La scuola è negli ultimi anni uno dei terreni più fertili e oscuri su cui coltivare cinema in Giappone, come dimostrano il bellissimo Confessions di Nakashima o il recente Penance di Kurosawa. Prosegue, come in una sorta di ideale trilogia, Lesson of the Evil, nuovo film di Miike Takashi, regista di culto per molti cinefili, che inaugura il concorso del 7° festival internazionale del film di Roma.
La vicenda ha per protagonista un professore modello, intelligente bello e amato dai suoi studenti, ma che nasconde più di un segreto, uno dei quali lo lega a una misteriosa scia di suicidi nella precedente scuola dove insegnava. Scritto dallo stesso Miike a partire da un romanzo di Kishi Yosuke, Lesson of the Evil (in italiano, ufficiosamente Il canone del male), è un thriller macabro e violento, spietato ma anche ironico che sembra una versione scolastica di American Psycho.
Attraverso la figura di Hasumi (azzeccatissima la scelta del carismatico Ito Hideaki), Lesson of the Evil scava dentro il male che si annida in ogni essere umano, arrivando a darne una lettura quasi metafisica nella prima parte, prima di sfociare in un lungo finale esplosivo, dove il paradosso, la follia e la raffinatezza di Miike prendono il sopravvento, come dimostra l’uso ripetuto dell’Opera da 3 soldi di Brecht e Weil in colonna sonora: se i fan del regista possono essere soddisfatti per la generosa dose di sangue e di violenza sparsa (in particolare, l’uso di una pistola saldatrice), si stenta però a trovare qull’occhio clinico e chirurgico che da sempre contraddistingue il cinema del giapponese.

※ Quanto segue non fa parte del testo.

(** ** Tables *)

(** The code point of a rune; a byte that starts none is U+FFFD. *)
Definition rune_val (x : string) : Z :=
  let cont c := (byte_val c - 0x80)%Z in
  match x with
  | String c "" => if is_ascii c then byte_val c else 0xFFFD
  | String c (String a "") => ((byte_val c - 0xC0) * 64 + cont a)%Z
  | String c (String a (String b "")) => ((byte_val c - 0xE0) * 4096 + cont a * 64 + cont b)%Z
  | String c (String a (String b (String d ""))) => ((byte_val c - 0xF0) * 262144 + cont a * 4096 + cont b * 64 + cont d)%Z
  | _ => 0xFFFD
  end.

(** Escape sequences are removed up to their [m], or to the end of the text. *)
(* src: internal/ui/ui.go 290-306 stripANSI *)
Fixpoint strip_ansi (inside : bool) (l : list string) : list string :=
  match l with
  | [] => []
  | x :: r =>
      if inside then strip_ansi (negb (String.eqb x "m")) r
      else match r with
           | y :: r' => if String.eqb x (String esc "") && String.eqb y "[" then strip_ansi true r' else x :: strip_ansi false r
           | [] => [x]
           end
  end.

(** The tables [unicode.Hangul], [Han], [Hiragana] and [Katakana]. *)
Definition scripts : list (Z * Z) :=
  [ (0x1100, 0x11FF); (0x302E, 0x302F); (0x3131, 0x318E); (0x3200, 0x321E); (0x3260, 0x327E); (0xA960, 0xA97C); (0xAC00, 0xD7A3);
    (0xD7B0, 0xD7C6); (0xD7CB, 0xD7FB); (0xFFA0, 0xFFBE); (0xFFC2, 0xFFC7); (0xFFCA, 0xFFCF); (0xFFD2, 0xFFD7); (0xFFDA, 0xFFDC);
    (0x2E80, 0x2E99); (0x2E9B, 0x2EF3); (0x2F00, 0x2FD5); (0x3005, 0x3005); (0x3007, 0x3007); (0x3021, 0x3029); (0x3038, 0x303B);
    (0x3400, 0x4DBF); (0x4E00, 0x9FFF); (0xF900, 0xFA6D); (0xFA70, 0xFAD9); (0x16FE2, 0x16FE3); (0x16FF0, 0x16FF1); (0x20000, 0x2A6DF);
    (0x2A700, 0x2B739); (0x2B740, 0x2B81D); (0x2B820, 0x2CEA1); (0x2CEB0, 0x2EBE0); (0x2F800, 0x2FA1D); (0x30000, 0x3134A); (0x31350, 0x323AF);
    (0x3041, 0x3096); (0x309D, 0x309F); (0x1B001, 0x1B11F); (0x1B132, 0x1B132); (0x1B150, 0x1B152); (0x1F200, 0x1F200);
    (0x30A1, 0x30FA); (0x30FD, 0x30FF); (0x31F0, 0x31FF); (0x32D0, 0x32FE); (0x3300, 0x3357); (0xFF66, 0xFF6F); (0xFF71, 0xFF9D);
    (0x1AFF0, 0x1AFF3); (0x1AFF5, 0x1AFFB); (0x1AFFD, 0x1AFFE); (0x1B000, 0x1B000); (0x1B120, 0x1B122); (0x1B155, 0x1B155); (0x1B164, 0x1B167) ]%Z.
Definition within (r : Z) (p : Z * Z) : bool := ((fst p <=? r) && (r <=? snd p))%Z.

(* src: internal/ui/table.go 76-94 runeWidth *)
Definition runeWidth (r : Z) : nat :=
  if (r <? 0x80)%Z then 1
  else if existsb (within r) scripts then 2
  else if within r (0xFF00, 0xFFEF)%Z then 2
  else if within r (0x2E80, 0x303E)%Z then 2
  else 1.

(* src: internal/ui/table.go 62-74 visualWidth *)
Definition visualWidth (s : string) : nat := sum_list_with (fun x => runeWidth (rune_val x)) (strip_ansi false (runes s)).

(* src: internal/ui/table.go 96-102 padRight *)
Definition padRight (s : string) (w : nat) : string := s +:+ blanks (w - visualWidth s).

(* src: internal/ui/table.go 9-17 Table *)
Record Table := mkTable { tb_Headers : list string; tb_Rows : list (list string) }.

(** The widths of the columns: the widest cell of each, the cells beyond the headers left aside. *)
(* src: internal/ui/table.go 22-35 Theme.Render *)
Fixpoint widen (widths : list nat) (row : list string) : list nat :=
  match widths, row with
  | w :: ws, cell :: cells => Nat.max w (visualWidth cell) :: widen ws cells
  | ws, _ => ws
  end.
Definition widths_of (table : Table) : list nat := foldl widen (map visualWidth (tb_Headers table)) (tb_Rows table).

(** The cells of a line, each padded, with two blanks after every cell but the last of the row;
    the blanks stay when the cells after it are dropped. *)
(* src: internal/ui/table.go 47-58 Theme.Render *)
Fixpoint row_text (widths : list nat) (row : list string) : string :=
  match widths, row with
  | w :: ws, cell :: cells => padRight cell w +:+ (match cells with [] => "" | _ => "  " end) +:+ row_text ws cells
  | _, _ => ""
  end.

(* src: internal/ui/table.go 19-58 Theme.Render *)
Definition Render (table : Table) (t : Term) : Term :=
  let widths := widths_of table in
  print (styled (tm_color t) StyleDim (row_text widths (tb_Headers table)) +:+ nl +:+
         String.concat "" (map (fun row => row_text widths row +:+ nl) (tb_Rows table))) t.

Example two_columns : tm_out (Render (mkTable ["KEY"; "VALUE"] [["a"; "한글"]; ["long"; "x"]]) (mkTerm false "" "" "")) =
  "KEY   VALUE" +:+ nl +:+ "a     한글 " +:+ nl +:+ "long  x    " +:+ nl.
Proof. vm_compute. reflexivity. Qed.

(** ** The columns of a table *)

(** Text the terminal shows as it is: valid UTF-8 without escape sequences. *)
Definition plain (s : string) : bool := utf8_valid s && no_byte esc s.

Lemma rune_split c s k : utf8_tail c s = Some k ->
  exists t r, s = t +:+ r /\ (forall x, utf8_valid (String c (t +:+ x)) = utf8_valid x) /\ (forall x, runes (String c (t +:+ x)) = String c t :: runes x).
Proof.
  destruct k as [|[|[|k]]]; intros E.
  - exists "", s. apply utf8_tail_0 in E. split_and!; [done|intros x; cbn; by rewrite (utf8_tail_ascii c x E)..].
  - destruct (utf8_tail_1 _ _ E) as (_ & a & r & -> & Ht). exists (String a ""), r.
    split_and!; [done|intros x; cbn [String.append utf8_valid runes]; by rewrite Ht..].
  - destruct (utf8_tail_2 _ _ E) as (_ & a & b & r & -> & Ht). exists (String a (String b "")), r.
    split_and!; [done|intros x; cbn [String.append]; cbn [utf8_valid runes]; by rewrite Ht..].
  - destruct (utf8_tail_3 _ _ _ E) as (-> & _ & a & b & d & r & -> & Ht). exists (String a (String b (String d ""))), r.
    split_and!; [done|intros x; cbn [String.append]; cbn [utf8_valid runes]; by rewrite Ht..].
Qed.

Lemma runes_app a b : utf8_valid a = true -> runes (a +:+ b) = (runes a ++ runes b)%list.
Proof.
  remember (String.length a) as n eqn:Hn. revert a Hn. induction n as [n IH] using lt_wf_ind. intros [|c s] -> Ha; [done|].
  destruct (utf8_tail c s) as [k|] eqn:E; [|by cbn [utf8_valid] in Ha; rewrite E in Ha].
  destruct (rune_split c s k E) as (t & r & -> & Hv & Hr). rewrite Hv in Ha.
  cbn [String.append]. rewrite <-string_app_assoc, !Hr. cbn [app]. f_equal.
  apply (IH (String.length r)); [|done..]. cbn [String.length]. rewrite string_length_app. lia.
Qed.

Lemma text_runes_no_byte c l : no_byte c (text l) = true -> String c "" ∉ l.
Proof.
  unfold no_byte. induction l as [|x l IH]; cbn [text fold_right]; intros H; [by apply not_elem_of_nil|].
  rewrite string_forall_app in H. apply andb_true_iff in H as [Hx Hl]. apply not_elem_of_cons. split; [|by apply IH].
  intros <-. cbn in Hx. by rewrite Ascii.eqb_refl in Hx.
Qed.

Lemma strip_ansi_plain l : String esc "" ∉ l -> strip_ansi false l = l.
Proof.
  induction l as [|x l IH]; [done|]. intros [Hx Hl]%not_elem_of_cons. destruct l as [|y l]; [done|].
  change (strip_ansi false (x :: y :: l)) with
    (if String.eqb x (String esc "") && String.eqb y "[" then strip_ansi true l else x :: strip_ansi false (y :: l)).
  destruct (String.eqb_spec x (String esc "")) as [->|_]; [done|]. cbn [andb]. by rewrite IH.
Qed.

Definition width (s : string) : nat := sum_list_with (fun x => runeWidth (rune_val x)) (runes s).

Lemma visualWidth_plain s : plain s = true -> visualWidth s = width s.
Proof.
  unfold plain, visualWidth, width. intros [_ He]%andb_true_iff. rewrite strip_ansi_plain; [done|].
  apply text_runes_no_byte. by rewrite (proj2 (runes_good s)).
Qed.

Lemma width_app a b : utf8_valid a = true -> width (a +:+ b) = (width a + width b)%nat.
Proof. intros H. unfold width. by rewrite runes_app, sum_list_with_app. Qed.

Lemma plain_app a b : plain a = true -> plain b = true -> plain (a +:+ b) = true.
Proof.
  unfold plain, no_byte. intros [Ha Ea]%andb_true_iff [Hb Eb]%andb_true_iff.
  by rewrite utf8_valid_app, string_forall_app, Ea, Eb.
Qed.

Lemma blanks_plain n : plain (blanks n) = true.
Proof. induction n as [|n IH]; [done|]. change (blanks (S n)) with (" " +:+ blanks n). by apply plain_app. Qed.

Lemma width_blanks n : width (blanks n) = n.
Proof. induction n as [|n IH]; [done|]. change (blanks (S n)) with (" " +:+ blanks n). rewrite width_app by done. by rewrite IH. Qed.

Lemma padRight_plain s w : plain s = true -> plain (padRight s w) = true.
Proof. intros H. apply plain_app; [done|apply blanks_plain]. Qed.

Lemma width_padRight s w : plain s = true -> (visualWidth s <= w)%nat -> width (padRight s w) = w.
Proof.
  intros H Hw. unfold padRight. rewrite width_app, width_blanks, <-visualWidth_plain by (done || by apply andb_true_iff in H as [? _]). lia.
Qed.

(** *** The widths *)

Lemma widen_length ws row : List.length (widen ws row) = List.length ws.
Proof. revert row. induction ws as [|w ws IH]; intros [|c row]; cbn; auto. Qed.

(** Every column is at least as wide as its cells. *)
Definition covers (ws : list nat) (row : list string) : Prop := forall j w cell, ws !! j = Some w -> row !! j = Some cell -> (visualWidth cell <= w)%nat.
Definition wider (ws ws' : list nat) : Prop := List.length ws = List.length ws' /\ forall j w w', ws !! j = Some w -> ws' !! j = Some w' -> (w <= w')%nat.

Lemma widen_wider ws row : wider ws (widen ws row).
Proof.
  split; [by rewrite widen_length|]. revert row. induction ws as [|w ws IH]; intros [|c row] [|j] x x'; cbn; intros H H'; simplify_eq; try lia; [].
  by eapply IH.
Qed.

Lemma widen_covers ws row : covers (widen ws row) row.
Proof.
  unfold covers. revert row. induction ws as [|w ws IH]; intros [|c row] [|j] x cell; cbn; intros H H'; simplify_eq; try lia; [].
  by eapply IH.
Qed.

Lemma wider_trans a b c : wider a b -> wider b c -> wider a c.
Proof.
  intros [Hl H] [Hl' H']. split; [congruence|]. intros j w w' Hw Hw'.
  destruct (lookup_lt_is_Some_2 b j) as [x Hx]; [rewrite <-Hl; by eapply lookup_lt_Some|].
  etrans; [exact (H _ _ _ Hw Hx)|exact (H' _ _ _ Hx Hw')].
Qed.

Lemma covers_wider a b row : wider a b -> covers a row -> covers b row.
Proof.
  intros [Hl H] Hc j w cell Hw Hcell. destruct (lookup_lt_is_Some_2 a j) as [x Hx]; [rewrite Hl; by eapply lookup_lt_Some|].
  etrans; [by eapply Hc|by eapply H].
Qed.

Lemma foldl_widen_wider rows : forall ws, wider ws (foldl widen ws rows).
Proof.
  induction rows as [|r rows IH]; intros ws; cbn [foldl]; [by split; [|intros; simplify_eq]|].
  eapply wider_trans; [apply widen_wider|apply IH].
Qed.

Lemma foldl_widen_covers rows row : row ∈ rows -> forall ws, covers (foldl widen ws rows) row.
Proof.
  induction 1 as [row rows|row r rows _ IH]; intros ws; cbn [foldl]; [|apply IH].
  eapply covers_wider; [apply foldl_widen_wider|apply widen_covers].
Qed.

Lemma widths_cover table row : row ∈ tb_Headers table :: tb_Rows table -> covers (widths_of table) row.
Proof.
  unfold widths_of. intros [->|H]%elem_of_cons; [|by apply foldl_widen_covers].
  eapply covers_wider; [apply foldl_widen_wider|]. intros j w cell Hw Hc. rewrite list_lookup_fmap, Hc in Hw. by simplify_eq/=.
Qed.

Lemma widths_length table : List.length (widths_of table) = List.length (tb_Headers table).
Proof. unfold widths_of. destruct (foldl_widen_wider (tb_Rows table) (map visualWidth (tb_Headers table))) as [<- _]. by rewrite length_map. Qed.

(** *** A cell of a line *)

Lemma row_text_cell ws row j cell : covers ws row -> Forall (fun s => plain s = true) row -> (j < List.length ws)%nat -> row !! j = Some cell ->
  exists before after, row_text ws row = before +:+ cell +:+ after /\ plain before = true /\
    width before = (sum_list (take j ws) + 2 * j)%nat.
Proof.
  revert row j. induction ws as [|w ws IH]; intros row j Hc Hp Hj Hcell; cbn [List.length] in Hj; [lia|].
  destruct row as [|c row]; [done|]. inversion_clear Hp as [|? ? Hpc Hpr]. destruct j as [|j]; cbn in Hcell.
  - injection Hcell as ->. exists "". eexists. split_and!; [|done..].
    cbn [row_text]. unfold padRight. cbn [String.append]. by rewrite <-string_app_assoc.
  - assert (Hcr : covers ws row) by (intros i; exact (Hc (S i))).
    destruct (IH row j Hcr Hpr ltac:(lia) Hcell) as (before & after & E & Hb & Hw).
    exists (padRight c w +:+ "  " +:+ before), after. split_and!.
    + cbn [row_text]. rewrite E. destruct row; [done|]. by rewrite !string_app_assoc.
    + apply plain_app; [by apply padRight_plain|]. by apply plain_app.
    + assert (Hv : utf8_valid (padRight c w) = true) by (by apply (padRight_plain c w), andb_true_iff in Hpc as [? _]).
      rewrite (width_app (padRight c w)), (width_app "  ") by done.
      rewrite width_padRight by (done || exact (Hc 0%nat _ _ eq_refl eq_refl)). rewrite Hw.
      change (width "  ") with 2%nat. change (sum_list (take (S j) (w :: ws))) with (w + sum_list (take j ws))%nat. lia.
Qed.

Maturato come narratore e come metteur en scene, nella scelta di una struttura più sobria, quasi classica che si rifà alle complesse trame del cinema orientale degli ultimi tempi, Miike sembra però un po’ più convenzionale del solito, pur nei limiti del suo occhieggiare, facendo sembrare questa lezione del male un variante più accelerata ma non meno “standard” di un qualunque omologo americano, minaccia di seguito compresa. Nulla di male, e il suo dovere il film lo fa. Solo che rischia le corde della monotonia, cosa che con Miike non era mai accaduta.